Some experts clearly believe that too many new drugs don't bring significantly advances to therapy
In an article in the BMJ in 2012, two experts reviewed the evidence about a perceived crisis in innovation in the pharmaceutical industry. They concluded that there was no crisis and the long term rate of new drug discoveries and introductions had been stable and was not in decline.
But, after reviewing approvals over a significant time period, they remarked (my emphasis):
More relevant than the absolute number of new drugs brought to the market is the number that represent a therapeutic advance. Although the pharmaceutical industry and its analysts measure innovation in terms of new molecular entities as a stand-in for therapeutically superior new medicines, most have provided only minor clinical advantages over existing treatments.
The preponderance of drugs without significant therapeutic gains dates all the way back to the “golden age” of innovation. Out of 218 drugs approved by the FDA from 1978 to 1989, only 34 (15.6%) were judged as important therapeutic gains. Covering a roughly similar time period (1974-94), the industry’s Barral report on all internationally marketed new drugs concluded that only 11% were therapeutically and pharmacologically innovative.
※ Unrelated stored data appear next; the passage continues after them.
Lemma represents_insert h h' root S p l m s i : represents h root S -> S !! p = Some (Node l) ->
  S !! (p ++ [s]) = None -> h ⊆ h' -> item_ready h' i ->
  (forall l', item_loc i = Some l' -> l' ∉ dom h) ->
  h !! l = Some {| arrayLength := None; proto := Some (object_prototype R); own := m |} ->
  represents
    (<[l := {| arrayLength := None; proto := Some (object_prototype R);
               own := <[s := Data (item_value i) true]> m |}]> h') root (<[p ++ [s] := i]> S).
Proof.
  intros HR Hp Hnone Hsub Hready Hfresh Hl.
  assert (forall q x, S !! q = Some x -> q <> p ++ [s]) as Hne by (intros q x Hq ->; congruence).
  assert (forall q x l', S !! q = Some x -> item_loc x = Some l' -> item_loc i <> Some l') as Hdiff.
  { intros q x l' Hq Hx Hi. apply (Hfresh _ Hi). by eapply rep_in_heap. }
  assert (l ∈ dom h) as Hin by (apply elem_of_dom; eauto).
  assert (forall q x l', S !! q = Some x -> item_loc x = Some l' -> q <> p -> l' <> l) as Hother.
  { intros q x l' Hq Hx Hqp ->. apply Hqp. by eapply (rep_inj _ _ _ HR _ _ _ (Node l)). }
  assert (item_loc i <> Some l) as Hil by by intros Hi%Hfresh.
  split.
  - rewrite lookup_insert_ne; [apply (rep_root _ _ _ HR)|]. by destruct p.
  - intros q l'. rewrite lookup_insert. case_decide as Hq.
    + subst q. intros [= ->]. cbn in Hready. exists ∅. split.
      * rewrite lookup_insert_ne by (cbn in Hil; congruence). done.
      * intros s'. rewrite lookup_empty, lookup_insert_ne.
        -- destruct (S !! ((p ++ [s]) ++ [s'])) eqn:E; [|done].
           destruct (rep_closed _ _ _ HR (p ++ [s]) s') as [l'' ?]; [by rewrite E|congruence].
        -- intros Heq%(f_equal length). rewrite !length_app in Heq. cbn in Heq. lia.
    + intros Hql. destruct (rep_node _ _ _ HR _ _ Hql) as (m' & Hm' & Hown).
      destruct (decide (q = p)) as [->|Hqp].
      * assert (l' = l) as -> by congruence. assert (m' = m) as -> by congruence.
        eexists. rewrite lookup_insert_eq. split; [done|]. intros s'. rewrite !lookup_insert.
        destruct (decide (s = s')) as [->|Hs]; [by rewrite decide_True by done|].
        rewrite decide_False by (intros [_ ?]%app_inj_tail; done). apply Hown.
      * exists m'. rewrite lookup_insert_ne by (intros ->; by eapply (Hother q (Node l'))).
        split; [by eapply lookup_weaken|]. intros s'.
        rewrite lookup_insert_ne by (intros [? _]%app_inj_tail; done). apply Hown.
  - intros q l' v. rewrite lookup_insert. case_decide as Hq.
    + intros [= ->]. cbn in Hready, Hil. rewrite lookup_insert_ne by congruence. done.
    + intros Hql. assert (q <> p) as Hqp by congruence.
      rewrite lookup_insert_ne by (intros ->; by eapply (Hother q (Arr l' v))).
      eapply lookup_weaken; [|done]. by eapply rep_arr.
  - intros q1 q2 i1 i2 l'. rewrite !lookup_insert. case_decide; case_decide.
    + congruence.
    + intros [= <-] H2 Hi1 Hi2. by destruct (Hdiff _ _ _ H2 Hi2).
    + intros H1 [= <-] Hi1 Hi2. by destruct (Hdiff _ _ _ H1 Hi1).
    + apply (rep_inj _ _ _ HR).
  - intros q i' l'. rewrite lookup_insert. case_decide.
    + intros [= <-] Hi Hd. apply (Hfresh _ Hi). eapply subseteq_dom; [apply (rep_old _ _ _ HR)|done].
    + apply (rep_new _ _ _ HR).
  - apply map_subseteq_spec. intros l' o Ho. rewrite lookup_insert_ne.
    + eapply lookup_weaken; [|done]. eapply lookup_weaken; [done|apply (rep_old _ _ _ HR)].
    + intros <-. eapply (rep_new _ _ _ HR); [done..|]. apply elem_of_dom. eauto.
  - intros q s'. rewrite !lookup_insert. intros Hsome. destruct (decide (p ++ [s] = q)) as [<-|Hq].
    + rewrite decide_False in Hsome.
      * destruct (rep_closed _ _ _ HR _ _ Hsome). congruence.
      * intros Heq%(f_equal length). rewrite !length_app in Heq. cbn in Heq. lia.
    + case_decide as Heq.
      * apply app_inj_tail in Heq as [-> _]. eauto.
      * by eapply rep_closed.
Qed.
Since the mid-1990s, independent reviews have also concluded that about 85-90% of all new drugs provide few or no clinical advantages for patients...
...This is the real innovation crisis: pharmaceutical research and development turns out mostly minor variations on existing drugs, and most new drugs are not superior on clinical measures.
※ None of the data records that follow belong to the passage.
(** The object a key goes on in, found or created. *)
Lemma next_keeps h result key rest (present : P bool) : kept h -> good result -> not_inherited R h0 key ->
  (forall r, present h = (r, h) -> r = Ok true -> isArray h result = false) ->
  (exists r, present h = (r, h) /\ r <> Throw OutOfFuel) ->
  keeps (fun _ v => good v)
    (found ← present;
     if (found : bool) then js_get result key else create_under R object_number result key rest) h.
Proof.
  intros HK Hr Hkey Harr (r & Hp & Hne). apply (heap_keeps_bind (fun h' b => h' = h /\ (b = true -> isArray h result = false))).
  - eapply keeps_same; [done..|]. destruct r as [[]|e]; [eauto|done|]. congruence.
  - intros b h' _ _ [-> Hb]. destruct b.
    + unfold js_get. destruct result as [| |n|s|l]; try by eapply keeps_same.
      eapply keeps_same; [done..|]. by apply get_keeps; [| |apply Hb|].
    + apply create_under_keeps; try done. by apply no_setter_new.
Qed.

Lemma js_in_same key result h : exists r, js_in key result h = (r, h) /\ r <> Throw OutOfFuel.
Proof. unfold js_in. destruct (has_property h result key); eexists; (split; [done|congruence]). Qed.

Lemma treatSecond_keeps value full fuel : good value -> forall rest result h,
  kept h -> good result -> (String.length rest < fuel)%nat ->
  Forall (not_inherited R h0) (bracket_names fuel rest) ->
  keeps (fun _ _ => True) (treatSecond R object_number fuel value rest result full) h.
Proof.
  intros Hv. induction fuel as [|fuel IH]; intros rest result h HK Hr Hfuel Hnames; [lia|].
  cbn [treatSecond]. cbn [bracket_names] in Hnames.
  destruct (secondMatch rest) as [[key newRest]|] eqn:E; [|by eapply keeps_same].
  apply Forall_cons in Hnames as [Hkey Hnames]. pose proof (secondMatch_shorter _ _ _ E) as Hlen.
  destruct (String.eqb rest "[]"); [|destruct (String.eqb newRest "")].
  - apply (heap_keeps_bind (fun _ _ => True)); [by eapply keeps_same|]. intros b h1 HK1 _ _.
    destruct (negb b); [by eapply keeps_same|]. by apply js_push_keeps.
  - apply js_set_keeps; try done. by apply no_setter_new.
  - apply (heap_keeps_bind (fun h' b => h' = h /\ isArray h result = b)); [by eapply keeps_same|].
    intros b h1 _ _ [-> Hb].
    apply (heap_keeps_bind (fun h' p => h' = h /\ (p = true -> isArray h result = false))).
    + destruct b; [by eapply keeps_same|]. destruct (js_in_same key result h) as (r & Hp & Hne).
      eapply keeps_same; [done..|]. destruct r as [p|e]; [auto|congruence].
    + intros p h1 _ _ [-> Hp]. apply (heap_keeps_bind (fun _ v => good v)).
      * destruct (next_keeps h result key newRest (mret p) HK Hr Hkey) as (K1 & K2 & K3).
        -- intros r [= <-] [= ->]. auto.
        -- by eexists.
        -- done.
      * intros v h1 HK1 _ Hgood. apply IH; try done. lia.
Qed.

Lemma treatInitial_keeps key value root h o : good value -> kept h -> writable_loc root ->
  h !! root = Some o -> arrayLength o = None -> Forall (not_inherited R h0) (key_names key) ->
  keeps (fun _ _ => True) (treatInitial R object_number key value (Ref root)) h.
Proof.
  intros Hv HK Hroot Ho Hnone Hnames. unfold treatInitial. unfold key_names in Hnames.
  destruct (firstMatch key) as [[inputName rest]|].
  - apply Forall_cons in Hnames as [Hkey Hnames].
    assert (isArray h (Ref root) = false) as Harr.
    { unfold isArray. rewrite Ho, Hnone. by apply bool_decide_eq_false_2; intros []. }
    destruct (js_in_same inputName (Ref root) h) as (r & Hp & Hne).
    apply (heap_keeps_bind (fun h' _ => h' = h)); [eapply keeps_same; [done..|]; destruct r; [done|by intros ->]|].
    intros p h1 _ _ ->. apply (heap_keeps_bind (fun _ v => good v)).
    + destruct (next_keeps h (Ref root) inputName rest (mret p) HK Hroot Hkey) as (K1 & K2 & K3);
        [done|by eexists|done].
    + intros v h1 HK1 _ Hgood. apply treatSecond_keeps; try done. lia.
  - apply Forall_cons in Hnames as [Hkey _]. apply js_set_keeps; try done. by apply no_setter_new.
Qed.

Lemma for_each_keeps root object : forall h, kept h -> writable_loc root ->
  (exists o, h !! root = Some o /\ arrayLength o = None) ->
  Forall (fun kv => good kv.2 /\ Forall (not_inherited R h0) (key_names kv.1)) object ->
  keeps (fun _ _ => True)
    (for_each (fun kv => treatInitial R object_number kv.1 kv.2 (Ref root)) object) h.
Proof.
  induction object as [|kv object IH]; intros h HK Hroot (o & Ho & Hn) Hall; [by eapply keeps_same|].
  apply Forall_cons in Hall as [[Hv Hkey] Hall]. cbn [for_each].
  apply (heap_keeps_bind (fun h' _ => exists o', h' !! root = Some o' /\ arrayLength o' = None)).
  - destruct (treatInitial_keeps kv.1 kv.2 root h o) as (K1 & K2 & K3); [done..|].
    split; [done|]. split; [done|]. destruct (treatInitial _ _ _ _ _ h) as [[[]|e] h']; cbn in *; [|done].
    destruct (K2 root o Ho) as (o' & Ho' & Hn'). eauto.
  - intros _ h' HK' _ Hroot'. by apply IH.
Qed.

End keeping.

(** C40: For any keys, malformed and conflicting ones included, that visit no name of
    [Object.prototype], and values that are texts or arrays of texts, [toObject] comes
    to an end, returning or throwing, and whichever it does, every object from before
    is unchanged, except the arrays among the values. *)
Theorem params_write_their_own_objects R object_number h0 object :
  ordinary_runtime R h0 ->
  Forall (fun kv => parameter R h0 kv.2 /\ Forall (not_inherited R h0) (key_names kv.1)) object ->
  (toObject R object_number object h0).1 <> Throw OutOfFuel /\
  forall l, l ∈ dom h0 -> (forall kv, kv ∈ object -> kv.2 <> Ref l) ->
    (toObject R object_number object h0).2 !! l = h0 !! l.
Proof.
  intros Hrun Hall. rewrite Forall_forall in Hall.
  assert (Forall (parameter R h0) (map snd object)) as Hvalues.
  { apply Forall_forall. intros v (kv & -> & Hkv)%list_elem_of_fmap. by apply Hall. }
  set (values := map snd object) in *.
  assert (keeps R h0 values (fun _ _ => True) (toObject R object_number object) h0) as (K1 & _ & K3).
  { unfold toObject. apply (heap_keeps_bind _ _ _ (fun h v => exists root o, v = Ref root /\
      writable_loc h0 values root /\ h !! root = Some o /\ arrayLength o = None)).
    - unfold keeps, js_object, new_object. cbn [fst snd].
      edestruct (allocate_keeps R) with (h0 := h0) (values := values) (h := h0)
        (o := plain (Some (object_prototype R))) as (A1 & A2 & A3); [done|done|done|by apply kept_initial|split; cbn; [auto|]; intros k p Hp; by rewrite lookup_empty in Hp|].
      split; [done|]. split; [done|]. eexists _, _. split; [done|]. split; [exact A3|].
      split; [apply lookup_insert_eq|done].
    - intros v h HK _ (root & o & -> & Hw & Ho & Hn). apply (heap_keeps_bind _ _ _ (fun _ _ => True)).
      + apply for_each_keeps; eauto. apply Forall_forall. intros kv Hkv. destruct (Hall kv Hkv) as [Hp Hk].
        split; [|done]. destruct (kv.2) as [| | | |l] eqn:E; try done. right. rewrite <- E.
        by apply list_elem_of_fmap_2.
      + intros _ h1 HK1 _ _. by eapply keeps_same. }
  split.
  - destruct (toObject R object_number object h0).1; congruence.
  - intros l Hl Hother. apply (kept_old _ _ _ _ K1 l Hl).
    intros (kv & Heq & Hkv)%list_elem_of_fmap. by apply (Hother kv Hkv).
Qed.

(** Keys in conflict: the array of a repeated parameter is written, nothing else. *)
Definition conflicting : list (string * jsval) :=
  [("a", Ref 8%nat); ("a[push]", Text "2"); ("b[]", Text "x"); ("a[]", Text "3")]%string.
Their paper contains many further references to the primary sources which I won't repeat here.
Their analysis for drug launches since the mid 1990s is consistent with the idea that 90% of drugs don't significantly improve on previous drugs within an existing category (e.g. statins or NOACs). This is at least approximately the claim in the original question.
NB Drugs are complicated things with no two drugs having exactly the same profile of therapeutic benefit and side effects. This creates a large grey area where better depends on how much weight you attach to each benefit and side effect. In many categories this creates a lot of scope for every drug firm's marketing department to claim that their drug is better. Independent experts prefer to count major indisputable therapeutic gains and ignore the minor squabbling about trivial differences (so drugs that treated ulcers were a major advance over surgery, but minor variations in the drugs from different firms were not significant gains).